Mensagem, apesar de conter poesias breves, compostas em momentos diversos, garante uma unidade histórica e lógica, sequencial e coerente. A sua estrutura tripartida permite contar e refletir sobre a vida e o percurso de Portugal ao longo dos séculos.
A primeira parte - Brasão - corresponde ao nascimento, com referência aos mitos e figuras históricas até D. Sebastião, identificadas nos elementos dos brasões. Dá-nos conta do Portugal erguido pelo esforço dos heróis e destinado a grandes feitos. Começa pela localização de Portugal na Europa e em relação ao Mundo, procurando atestar a sua grandiosidade e o valor simbólico do seu papel na civilização ocidental quando afirma "O rosto com que fita é Portugal!". Depois define o mito como nada capaz de gerar os impulsos necessários à construção da realidade; apresenta Portugal de um povo heroico e guerreiro, construtor do império marítimo; faz a valorização dos predestinados que construíram o País (Ulisses, Viriato, Conde D. Henrique e seu filho Afonso Henriques, D. Dinis, D. João I, D. Sebastião, Nuno Álvares Pereira, D. Henrique, D. João II e Afonso de Albuquerque); e refere as mulheres portuguesas, mães dos fundadores, celebradas como "antigo seio vigilante" ou "humano ventre do Império" como D. Teresa ou D. Filipa de Lencastre, mãe da "ínclita geração".

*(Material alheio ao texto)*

Lemma follows_step base r l d ws : follows base r d -> 0 <= lastApplied r <= commitIndex r ->
  commitIndex r <= js_length (log r) ->
  committed_events (emitted (applyCommittedEntries r)) = committed_events (emitted r) ++ l.*2 ->
  writes_of (take (Z.to_nat (commitIndex r)) (log r)) ws -> Forall reads_no_clock ws ->
  follows base (applyCommittedEntries r) (replay l d) /\ db_tables (replay l d) = exec_writes ws base.
Proof.
  intros (Ho & w0 & Hw0 & Hf0 & Ht) Hr Hr' E Hw Hf. pose proof Hw as Hall. rewrite (handed_over r l Hr Hr' E) in Hw.
  apply writes_app_inv in Hw as (w1 & w2 & -> & H1 & H2). rewrite (writes_unique _ _ _ H1 Hw0) in *. clear w1 H1.
  apply Forall_app in Hf as [_ Hf2]. destruct (replay_writes l w2 d H2 Hf2 Ho) as [Ho' Ht'].
  assert (Htab : db_tables (replay l d) = exec_writes (w0 ++ w2) base) by (rewrite Ht', Ht; unfold exec_writes; by rewrite foldl_app).
  split; [|done]. split; [done|]. exists (w0 ++ w2). rewrite applyCommittedEntries_eq. cbn.
  split_and!; [|by apply Forall_app|done]. rewrite Z.max_r by lia. exact Hall.
Qed.

(** A replica that has applied nothing yet. *)
Lemma fresh_follows r d : lastApplied r = 0 -> db_open d = true -> follows (db_tables d) r d.
Proof. intros H Ho. split; [done|]. exists []. rewrite H. split_and!; [constructor|constructor|done]. Qed.

(** C3: replicas converge to the writes of the committed log.  Take two nodes whose
    replicas have executed the writes of what they have applied so far, which need not be
    equally much, and whose logs agree up to the same commit index.  When each has
    applied what is committed, at its own times, both databases hold what executing
    every write of the committed log exactly once and in order makes of the first
    tables, an entry whose digest does not fit or that is no write being left out; and
    both are in the same position again for what is committed next.  The statements are
    assumed not to read the clock. *)
Theorem replicas_converge base r1 r2 l1 l2 d1 d2 ws :
  follows base r1 d1 -> follows base r2 d2 ->
  0 <= lastApplied r1 <= commitIndex r1 -> 0 <= lastApplied r2 <= commitIndex r2 ->
  commitIndex r1 = commitIndex r2 ->
  commitIndex r1 <= js_length (log r1) -> commitIndex r2 <= js_length (log r2) ->
  take (Z.to_nat (commitIndex r1)) (log r1) = take (Z.to_nat (commitIndex r2)) (log r2) ->
  committed_events (emitted (applyCommittedEntries r1)) = committed_events (emitted r1) ++ l1.*2 ->
  committed_events (emitted (applyCommittedEntries r2)) = committed_events (emitted r2) ++ l2.*2 ->
  writes_of (take (Z.to_nat (commitIndex r1)) (log r1)) ws -> Forall reads_no_clock ws ->
  db_tables (replay l1 d1) = exec_writes ws base /\ db_tables (replay l2 d2) = exec_writes ws base /\
  follows base (applyCommittedEntries r1) (replay l1 d1) /\ follows base (applyCommittedEntries r2) (replay l2 d2).
Proof.
  intros F1 F2 Hr1 Hr2 Hc H1 H2 Hlog E1 E2 Hw Hf.
  destruct (follows_step base r1 l1 d1 ws F1 Hr1 H1 E1 Hw Hf) as [G1 T1]. rewrite Hlog in Hw.
  by destruct (follows_step base r2 l2 d2 ws F2 Hr2 H2 E2 Hw Hf) as [G2 T2].
Qed.
End replicas.

(** ** A concrete replica *)

(** An engine whose only table records the statements it was given. *)
Definition Rows := list (string * list json).
#[export] Instance rows_engine : SqlEngine Rows := {
  sql_run _ sql params t :=
    if String.eqb sql "" then (t, inl "The supplied SQL string contains no statements")
    else (t ++ [(sql, params)], inr 1);
  sql_classification _ table := if String.eqb table "scratch" then Some cl_local else None;
  sql_threads _ := [];
  sql_pinned _ := [];
  sql_recent _ := []
}.

(** A stand-in for SHA-256 that distinguishes texts. *)
Definition text_digest (l : list ascii) : string := "sha:" +:+ String.string_of_list_ascii l.
Definition no_iso (_ : Z) : string := "2026-01-01T00:00:00.000Z".

Definition db0 : SharedMemoryDB Rows := mkSharedMemoryDB "/root/.cortex/shared-memory.db" true [] None.

Definition replica_a : MemoryReplicator Rows :=
  mkMemoryReplicator db0
    ((new_RaftNode (mkRaftConfig "a" None false None) file_missing true)
       <| state := leader |> <| currentTerm := 1 |>)
    ((new_MembershipManager (mkMembershipConfig "a" "alpha" "100.64.0.1" 50051 None true) 0)
       <| mm_leaderAddress := Some "100.64.0.1:50051" |>)
    "a" true false ∅.

Definition quiet_env (_ : nat) : MembershipManager * RaftNode string :=
  (rp_membership replica_a, rp_raft replica_a).
Definition dead_rpc (_ : nat) (_ : string) (_ : MemoryWriteRequest) : string + MemoryWriteResponse :=
  inl "14 UNAVAILABLE".

Definition insert_sql : string := "INSERT INTO timeline_projects (name) VALUES (?)".
Definition insert_params : list json := [JStr "cortex"].
Definition insert_entry : LogEntry string :=
  mkLogEntry 1 1 memory_write
    (stringify (write_entry insert_sql insert_params (write_checksum text_digest insert_sql insert_params)
                  (Some "public") (Some "timeline_projects"))).

Lemma leader_write_commits_witness :
  wr_success (write text_digest no_iso true quiet_env dead_rpc 0 insert_sql insert_params
    (mkWriteOptions None (Some "timeline_projects")) replica_a).1.1.1 = true.
Proof.
  pose proof (leader_write_commits text_digest no_iso true quiet_env dead_rpc 0 insert_sql insert_params
    (mkWriteOptions None (Some "timeline_projects")) replica_a eq_refl eq_refl) as H.
  specialize (H ltac:(discriminate)).
  destruct (write _ _ _ _ _ _ _ _ _ _) as [[[res m'] calls] evs]. exact (proj1 H).
Defined.

Lemma forwarded_write_same_witness :
  (ForwardMemoryWrite text_digest "SyntaxError"
     (forward_request insert_sql insert_params (write_checksum text_digest insert_sql insert_params)
        (Some "public") None) (rp_raft replica_a)).1.1 = mkMemoryWriteResponse true "".
Proof.
  rewrite (forwarded_write_same text_digest "SyntaxError" insert_sql insert_params (Some "public") None
    (rp_raft replica_a)) by (reflexivity || discriminate).
  reflexivity.
Defined.

Definition small_file : list ascii := String.list_ascii_of_string "SQLite format 3".

Lemma snapshot_transfer_witness :
  rp_fs (requestSnapshot text_digest true (Some (RequestMemorySnapshot text_digest (Some small_file)))
           replica_a).2 !! "/root/.cortex/shared-memory.db" = Some small_file.
Proof.
  rewrite (snapshot_transfer text_digest small_file replica_a) by (reflexivity || discriminate).
  reflexivity.
Defined.

Lemma snapshot_verified_witness :
  (requestSnapshot text_digest true
     (Some [mkSnapshotChunk small_file "0" "15" true "sha:other"]) replica_a) = (false, replica_a).
Proof.
  pose proof (snapshot_verified text_digest true [mkSnapshotChunk small_file "0" "15" true "sha:other"]
    replica_a ltac:(discriminate)) as H.
  destruct (requestSnapshot _ _ _ _) as [[] m'] eqn:E; [|by rewrite H].
  vm_compute in E. discriminate.
Defined.

(** A follower that received the insertion and its commit from a. *)
Definition insert_request : AppendEntriesRequest string := mkAppendEntries 1 "a" 0 0 [insert_entry] 1.
Definition boot (id : string) (f : StateFile) : RaftNode string :=
  start (new_RaftNode (mkRaftConfig id None false (Some "/data")) f true).
(** An entry whose digest does not fit, between two that do. *)
Definition forged_entry : LogEntry string :=
  mkLogEntry 1 2 memory_write (stringify (write_entry "DROP TABLE timeline_projects" [] "sha:other" (Some "public") None)).
Definition three_entries : list (LogEntry string) := [insert_entry; forged_entry; insert_entry].
(** Two followers that have applied nothing and one entry of the three that are committed. *)
Definition behind (id : string) (applied : Z) : RaftNode string :=
  (boot id file_missing) <| log := three_entries |> <| commitIndex := 3 |> <| lastApplied := applied |>.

Na segunda parte - Mar Português - surge a realização e vida. Inicia-se com o poema Infante, onde o Poeta exprime a sua conceção messiânica da história, mostrando que o sopro criador do sonho resulta de uma lógica que implica Deus como causa primeira, o homem como agente intermediário e a obra como efeito. Nos outros poemas evoca a gesta dos Descobrimentos com as personalidades (Diogo Cão, Bartolomeu Dias, Fernão de Magalhães e Vasco da Gama) e acontecimentos que exigiram uma luta contra o desconhecido e os elementos naturais, com as glórias e as tormentas, considerando que valeu a pena. No antepenúltimo poema evoca a partida de D. Sebastião na Última Nau e o último poema é a Prece, onde renova o sonho. No Mar Português procura simbolizar a essência do ideal de ser português vocacionado para o mar e para o sonho.

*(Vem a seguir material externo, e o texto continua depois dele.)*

(* ===== verification/SharedMemory.v ===== *)
(** * The shared memory database: reads, transactions and statistics
      (src/src/memory/shared-memory-db.ts and the read path of
      src/src/memory/replication.ts)

    Replication.v has the writing side of [SharedMemoryDB].  This file adds the
    methods that read: [query] and [queryOne] with any SQL text, the inspection of
    the schema, the statistics, and [runInTransaction].

    [SqlReader] extends [SqlEngine] by what these methods use of better-sqlite3: the
    rows of a statement ([sql_all] may change the tables, since better-sqlite3 runs
    a data-changing statement that returns rows), and the fixed queries of the
    code. *)

From S2P Require Import Prelude JsMap JsString Json Raft Membership Replication.

(** A row as the object that better-sqlite3 builds. *)
Abbreviation Row := (jsmap json).

Class SqlReader (T : Type) := {
  #[global] sql_reader_engine :: SqlEngine T;
  sql_all : Z -> string -> list json -> T -> T * (string + list Row);
  sql_get : Z -> string -> list json -> T -> T * (string + option Row);
  sql_classification_rows : T -> list TableClassification;
  sql_table_names : T -> list string;
  sql_count : string -> T -> Z;
  sql_classification_counts : T -> list (Classification * Z)
}.

Definition not_open : string := "The database connection is not open".

(** [!!v]. *)
Definition truthy_member (o : option json) : bool :=
  match o with Some j => truthy_json j | None => false end.

(** What [describeTable] reads of a row of [PRAGMA table_info]. *)
Record ColumnInfo := mkColumnInfo {
  ci_name : option json;
  ci_type : option json;
  ci_notnull : option json;
  ci_pk : option json
}.
Definition column_of_row (r : Row) : ColumnInfo :=
  mkColumnInfo (jm_get r "name") (jm_get r "type") (jm_get r "notnull") (jm_get r "pk").

(** The object with the three classifications as keys. *)
Record ClassificationCounts := mkClassificationCounts { cc_public : Z; cc_internal : Z; cc_local : Z }.
#[export] Instance ClassificationCounts_eta : EtaRecord ClassificationCounts := fun c =>
  mkClassificationCounts (cc_public c) (cc_internal c) (cc_local c).
Definition set_count (cc : ClassificationCounts) (row : Classification * Z) : ClassificationCounts :=
  match row.1 with
  | cl_public => cc <| cc_public := row.2 |>
  | cl_internal => cc <| cc_internal := row.2 |>
  | cl_local => cc <| cc_local := row.2 |>
  end.
Definition get_count (cc : ClassificationCounts) (c : Classification) : Z :=
  match c with cl_public => cc_public cc | cl_internal => cc_internal cc | cl_local => cc_local cc end.

Record DbStats := mkDbStats {
  dbSizeBytes : Z;
  tableCount : Z;
  rowCounts : jsmap Z;
  classificationCounts : ClassificationCounts
}.

Section shared_memory.
Context {T : Type} `{!SqlReader T}.
Context (iso : Z -> string) (writable : bool).
Implicit Types (d : SharedMemoryDB T).

(** ** Reading *)

Definition query (now : Z) (sql : string) (params : list json) d : SharedMemoryDB T * (string + list Row) :=
  if negb (db_open d) then (d, inl not_open)
  else let '(t, res) := sql_all now sql params (db_tables d) in (d <| db_tables := t |>, res).

Definition queryOne (now : Z) (sql : string) (params : list json) d : SharedMemoryDB T * (string + option Row) :=
  if negb (db_open d) then (d, inl not_open)
  else let '(t, res) := sql_get now sql params (db_tables d) in (d <| db_tables := t |>, res).

Definition table_info_sql (tableName : string) : string :=
  str ["PRAGMA table_info('"; tableName; "')"].

Definition describeTable (now : Z) (tableName : string) d : SharedMemoryDB T * (string + list ColumnInfo) :=
  let '(d, res) := query now (table_info_sql tableName) [] d in
  (d, match res with inl e => inl e | inr rows => inr (column_of_row <$> rows) end).

Definition getTableClassifications d : string + list TableClassification :=
  if negb (db_open d) then inl not_open else inr (sql_classification_rows (db_tables d)).

(** [size] is that of the file, [None] when [statSync] throws. *)
Definition getStats (size : option Z) d : string + DbStats :=
  match size with
  | None => inl (str ["ENOENT: no such file or directory, stat '"; dbPath d; "'"])
  | Some size =>
      if negb (db_open d) then inl not_open
      else
        let t := db_tables d in
        let tables := sql_table_names t in
        let rowCounts := foldl (fun m name => jm_set m name (sql_count name t)) [] tables in
        inr (mkDbStats size (js_length tables) rowCounts
               (foldl set_count (mkClassificationCounts 0 0 0) (sql_classification_counts t)))
  end.

(** ** Transactions *)

(** The statements one after the other, until one throws. *)
Fixpoint run_statements (now : Z) (statements : list (string * list json)) (t : T) : T * (string + ()) :=
  match statements with
  | [] => (t, inr ())
  | (sql, params) :: statements =>
      match sql_run now sql params t with
      | (t, inl e) => (t, inl e)
      | (t, inr _) => run_statements now statements t
      end
  end.

(** [db.transaction(f)()] rolls back when [f] throws and throws on; whereami.md is
    written after the commit. *)
Definition runInTransaction (now : Z) (statements : list (string * list json)) d :
    SharedMemoryDB T * (string + ()) :=
  if negb (db_open d) then (d, inl not_open)
  else
    match run_statements now statements (db_tables d) with
    | (_, inl e) => (d, inl e)
    | (t, inr _) =>
        let d := d <| db_tables := t |> in
        (if existsb (fun s => shouldSnapshot s.1) statements then generateWhereami iso writable now d else d,
         inr ())
    end.

(** ** Properties *)

(** The statements that a transaction of the given ones has run. *)
Definition all_succeed (now : Z) (statements : list (string * list json)) (t t' : T) : Prop :=
  exists states, head states = Some t /\ last states = Some t' /\
    length states = S (length statements) /\
    forall i s a b, statements !! i = Some s -> states !! i = Some a -> states !! S i = Some b ->
      exists n, sql_run now s.1 s.2 a = (b, inr n).

Lemma run_statements_inr now statements t t' :
  run_statements now statements t = (t', inr ()) -> all_succeed now statements t t'.
Proof.
  revert t. induction statements as [|[sql params] statements IH]; intros t H; cbn in H.
  { injection H as <-. exists [t]. by split_and!. }
  destruct (sql_run now sql params t) as [t1 [e|n]] eqn:E; [done|].
  apply IH in H as (states & Hh & Hl & Hlen & Hst).
  exists (t :: states). split_and!; [done| |cbn; lia|].
  { by destruct states. }
  intros [|i] s a b; cbn; [|by apply Hst].
  intros [= <-] [= <-] Hb. destruct states as [|y states]; [done|].
  injection Hh as ->. injection Hb as ->. by exists n.
Qed.

(** A transaction is all or nothing: either every statement has run after the one
    before it, or the database is the one there was before, and the error of the
    statement that failed is thrown. *)
Lemma runInTransaction_atomic now statements d :
  let '(d', res) := runInTransaction now statements d in
  match res with
  | inl e => d' = d
  | inr _ => db_open d = true /\ all_succeed now statements (db_tables d) (db_tables d')
  end.
Proof.
  unfold runInTransaction. destruct (db_open d) eqn:Ho; cbn; [|done].
  destruct (run_statements now statements (db_tables d)) as [t [e|[]]] eqn:E; [done|].
  apply run_statements_inr in E. split; [done|].
  unfold generateWhereami. by repeat case_match.
Qed.

(** The statistics count every table once, by its name, and the counts of the
    classifications are those of the last rows of each. *)
Lemma getStats_rowCounts size d s :
  getStats size d = inr s -> NoDup (sql_table_names (db_tables d)) ->
  tableCount s = jm_size (rowCounts s) /\
  forall name, jm_get (rowCounts s) name =
    if decide (name ∈ sql_table_names (db_tables d)) then Some (sql_count name (db_tables d)) else None.
Proof.
  unfold getStats. destruct size as [n|]; [|done]. destruct (db_open d); cbn; [|done].
  set (t := db_tables d). set (names := sql_table_names t). intros [= <-] Hnd. cbn.
  enough (H : forall m : jsmap Z, (forall n, n ∈ names -> jm_get m n = None) ->
    let m' := foldl (fun m name => jm_set m name (sql_count name t)) m names in
    jm_size m' = jm_size m + js_length names /\
    forall name, jm_get m' name = if decide (name ∈ names) then Some (sql_count name t) else jm_get m name).
  { destruct (H []) as [Hs Hg]; [done|]. cbn in Hs. split; [by rewrite Hs|].
    intros name. rewrite Hg. by case_decide. }
  clearbody names. induction Hnd as [|x names Hx _ IH]; intros m Hm; cbn.
  { split; [unfold js_length; cbn; lia|done]. }
  destruct (IH (jm_set m x (sql_count x t))) as [Hs Hg].
  { intros y Hy. rewrite jm_get_set_ne by (intros ->; done). apply Hm. by right. }
  assert (Hmx : jm_has m x = false) by (apply jm_has_false, Hm; by left).
  split.
  - cbn in Hs. rewrite Hs. rewrite jm_size_set, Hmx. unfold js_length. cbn. lia.
  - intros name. cbn in Hg. rewrite Hg. destruct (decide (name = x)) as [->|Hne].
    + rewrite decide_False by done. rewrite decide_True by (by left). apply jm_get_set_eq.
    + rewrite jm_get_set_ne by done. destruct (decide (name ∈ names)).
      * by rewrite decide_True by (by right).
      * rewrite decide_False; [done|]. intros [?|?]%elem_of_cons; done.
Qed.
End shared_memory.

Na terceira parte - Encoberto - aparece a desintegração, havendo, por isso, um presente de sofrimento e de mágoa, pois "falta cumprir-se Portugal". Encontra-se tripartida em Os símbolos (D. Sebastião, O Quinto Império, O Desejado, As Ilhas Afortunadas, O Encoberto), Os avisos (Bandarra, Vieira e "Screvo meu livro à beira-mágoa") e Os tempos (Noite, Tormenta, Calma, Antemanhã, Nevoeiro). Com os primeiros, começa por manifestar a esperança e o "sonho português", pois o atual Império encontra-se moribundo. Mostra a fé de que a morte contenha em si o gérmen da ressurreição. Nos três avisos define os espaços de Portugal; com os cinco tempos traduz a ânsia e a saudade daquele Salvador/Encoberto que, na Hora, deverá chegar, para edificar o Quinto Império, moral e civilizacional.